少し前に, YOLOv5推論編や学習編について記載したが, 今回はモデル変換編ということでONNX形式やTFLite形式へのモデル変換などについて記す.
関連記事:
- 最近の物体検知を試してみる(YOLOv5編①)
- 最近の物体検知を試してみる(YOLOv5編②)
- 最近の物体検知を試してみる(YOLOv5編③)
- 最近の物体検知を試してみる(YOLOX編①)
物体検知をRaspberry PiやJetson Nanoなどエッジコンピュータで動かす場合に, PCやクラウドで学習した高性能なモデルは, そのままではメモリや処理速度の観点で利用が難しい.
エッジコンピュータで物体検知を動かす場合,
・パラメータ数の少ない, コンパクトなモデルを使用する.
・モデルへの入力画像サイズを小さくする.
・重みの固定小数点化や量子化などを行う.
・アプリ用途に応じて, 検出対象物を絞る. (例; 人, 車, バイクのみ)
など, 省メモリ化や処理の高速化を考える必要がある.
今回は, yolov5のexport.pyを使ったONNX形式やTFLite形式へのモデル変換や, モデルへの入力サイズを小さくするなどし, reTerminal(Raspberry Pi CM4)でどの程度動作するか試してみた.

1. モデル変換[1]
yolov5には, export.pyというモデル変換ツールが付属しており, 各種モデル形式の変換を簡単に行うことができる.

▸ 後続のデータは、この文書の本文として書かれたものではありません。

(** ** Operations that move numbers only, or nothing that matters *)
Lemma inv_numbers s s' T1 t t' T2 :
  pool_inv mem_of max s (T1 ++ t :: T2) -> tk_own t' = tk_own t ->
  idlesState s' = idlesState s -> prewarmed s' = prewarmed s ->
  containersToDeleteForSpace s' = containersToDeleteForSpace s ->
  nextRef s' = nextRef s -> pausePending s' = pausePending s -> removed s' = removed s ->
  executing s' = executing s ->
  accounting max s' (T1 ++ t' :: T2) ->
  pool_inv mem_of max s' (T1 ++ t' :: T2).
Proof.
  intros [Ha Hf He Hp] Hown E1 E2 E3 E4 E5 E6 E7 Ha'.
  assert (Es : forall r, stored r s' = stored r s)
    by (intros r; unfold stored, idle_containers, prewarm_containers; congruence).
  constructor; [done| | |].
  - destruct Hf as [Hi Hw]. constructor; unfold idle_containers; [rewrite E1|rewrite E2]; auto.
  - eapply excl_step; [done..| |]; intros r; rewrite ?Es, ?E7;
      unfold owned, running; rewrite Hown; lia.
  - eapply paused_step; [done..|lia| | | |];
      unfold idle_containers, prewarm_containers; rewrite ?E1, ?E2, ?E3; try apply Hp.
    unfold pause_agrees. rewrite Hown. by eapply (paused_token s T1 t T2).
Qed.

Lemma inv_frame s s' T1 t T2 :
  pool_inv mem_of max s (T1 ++ t :: T2) ->
  maxMemory s' = maxMemory s -> inFlight s' = inFlight s ->
  inFlightMemory s' = inFlightMemory s ->
  idlesState s' = idlesState s -> prewarmed s' = prewarmed s ->
  containersToDeleteForSpace s' = containersToDeleteForSpace s ->
  nextRef s' = nextRef s -> pausePending s' = pausePending s -> removed s' = removed s ->
  executing s' = executing s ->
  pool_inv mem_of max s' (T1 ++ t :: T2).
Proof.
  intros Hinv. intros. eapply inv_numbers; [done..|]. eapply acc_same; [|done..].
  apply Hinv.
Qed.

(** ** Moving containers between the pool and a goroutine *)
Lemma pause_agrees_own_all (s : pstate) cs t :
  pause_agrees s t -> (forall c, c ∈ cs -> ref c ∈ pausePending s) ->
  pause_agrees s (own_all cs t).
Proof.
  intros Ht Hcs r o. rewrite own_all_lookup. case_decide as Ho; [|apply Ht].
  intros [= <-]. apply occ_pos_elem in Ho as (c & Hc & <-). split; [done|]. auto.
Qed.

Lemma running_own_all r cs t :
  (forall c, c ∈ cs -> tk_own t !! ref c = None) -> running r (own_all cs t) = running r t.
Proof.
  intros Hcs. unfold running. rewrite own_all_lookup. case_decide as Ho; [|done].
  apply occ_pos_elem in Ho as (c & Hc & <-). by rewrite Hcs.
Qed.

(** Containers [cs] leave the idle lists or the queue for a goroutine. *)
Lemma inv_obtain s s' T1 t t' T2 cs :
  pool_inv mem_of max s (T1 ++ t :: T2) ->
  tk_own t' = tk_own (own_all cs t) ->
  accounting max s' (T1 ++ t' :: T2) ->
  (forall c, c ∈ cs -> ref c ∈ pausePending s) ->
  (forall c, c ∈ cs -> tk_own t !! ref c = None) ->
  prewarmed s' = prewarmed s -> nextRef s' = nextRef s -> pausePending s' = pausePending s ->
  removed s' = removed s -> executing s' = executing s ->
  (forall c, c ∈ idle_containers s' -> c ∈ idle_containers s) ->
  (forall c, c ∈ containersToDeleteForSpace s' -> c ∈ containersToDeleteForSpace s) ->
  (forall r, stored r s = occ r cs + stored r s') ->
  pool_inv mem_of max s' (T1 ++ t' :: T2).
Proof.
  intros [Ha Hf He Hp] Hown Ha' Hpend Hnone E1 E2 E3 E4 E5 Hi Hq Hst.
  constructor; [done| | |].
  - destruct Hf as [Hfi Hfw]. constructor; [auto|]. rewrite E1. exact Hfw.
  - eapply excl_step; [done..| |]; intros r.
    + specialize (Hst r). assert (owned r t' = owned r (own_all cs t)) as ->
        by (unfold owned; by rewrite Hown).
      rewrite owned_own_all. pose proof (owned_range r t). pose proof (occ_nonneg r cs).
      case_decide; lia.
    + rewrite E5. assert (running r t' = running r (own_all cs t)) as ->
        by (unfold running; by rewrite Hown).
      rewrite running_own_all by done. lia.
  - eapply paused_step; [done..|lia| | | |].
    + intros c Hc. apply (paused_idle _ _ Hp). auto.
    + intros c Hc. apply (paused_queue _ _ Hp). auto.
    + unfold prewarm_containers. rewrite E1. apply Hp.
    + unfold pause_agrees. rewrite Hown. apply pause_agrees_own_all; [|done].
      by eapply (paused_token s T1 t T2).
Qed.
End sound.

Format | `export.py --include` | Model
--- | --- | ---
PyTorch | - | yolov5s.pt
TorchScript | `torchscript` | yolov5s.torchscript
ONNX | `onnx` | yolov5s.onnx
OpenVINO | `openvino` | yolov5s_openvino_model/
TensorRT | `engine` | yolov5s.engine
CoreML | `coreml` | yolov5s.mlmodel
TensorFlow SavedModel | `saved_model` | yolov5s_saved_model/
TensorFlow GraphDef | `pb` | yolov5s.pb
TensorFlow Lite | `tflite` | yolov5s.tflite
TensorFlow Edge TPU | `edgetpu` | yolov5s_edgetpu.tflite
TensorFlow.js | `tfjs` | yolov5s_web_model/
PaddlePaddle | `paddle` | yolov5s_paddle_model/
Requirements:
$ pip install -r requirements.txt coremltools onnx onnx-simplifier onnxruntime openvino-dev tensorflow-cpu # CPU
$ pip install -r requirements.txt coremltools onnx onnx-simplifier onnxruntime-gpu openvino-dev tensorflow # GPU
Usage:
$ python export.py --weights yolov5s.pt --include torchscript onnx openvino engine coreml tflite ...
Inference:
$ python detect.py --weights yolov5s.pt # PyTorch
yolov5s.torchscript # TorchScript
yolov5s.onnx # ONNX Runtime or OpenCV DNN with --dnn
yolov5s.xml # OpenVINO
yolov5s.engine # TensorRT
yolov5s.mlmodel # CoreML (macOS-only)
yolov5s_saved_model # TensorFlow SavedModel
yolov5s.pb # TensorFlow GraphDef
yolov5s.tflite # TensorFlow Lite
yolov5s_edgetpu.tflite # TensorFlow Edge TPU
yolov5s_paddle_model # PaddlePaddle
PC上でONNX形式やTFLite形式へのモデル変換を行い, 変換後のモデルをreTerminalにコピーし推論を行った.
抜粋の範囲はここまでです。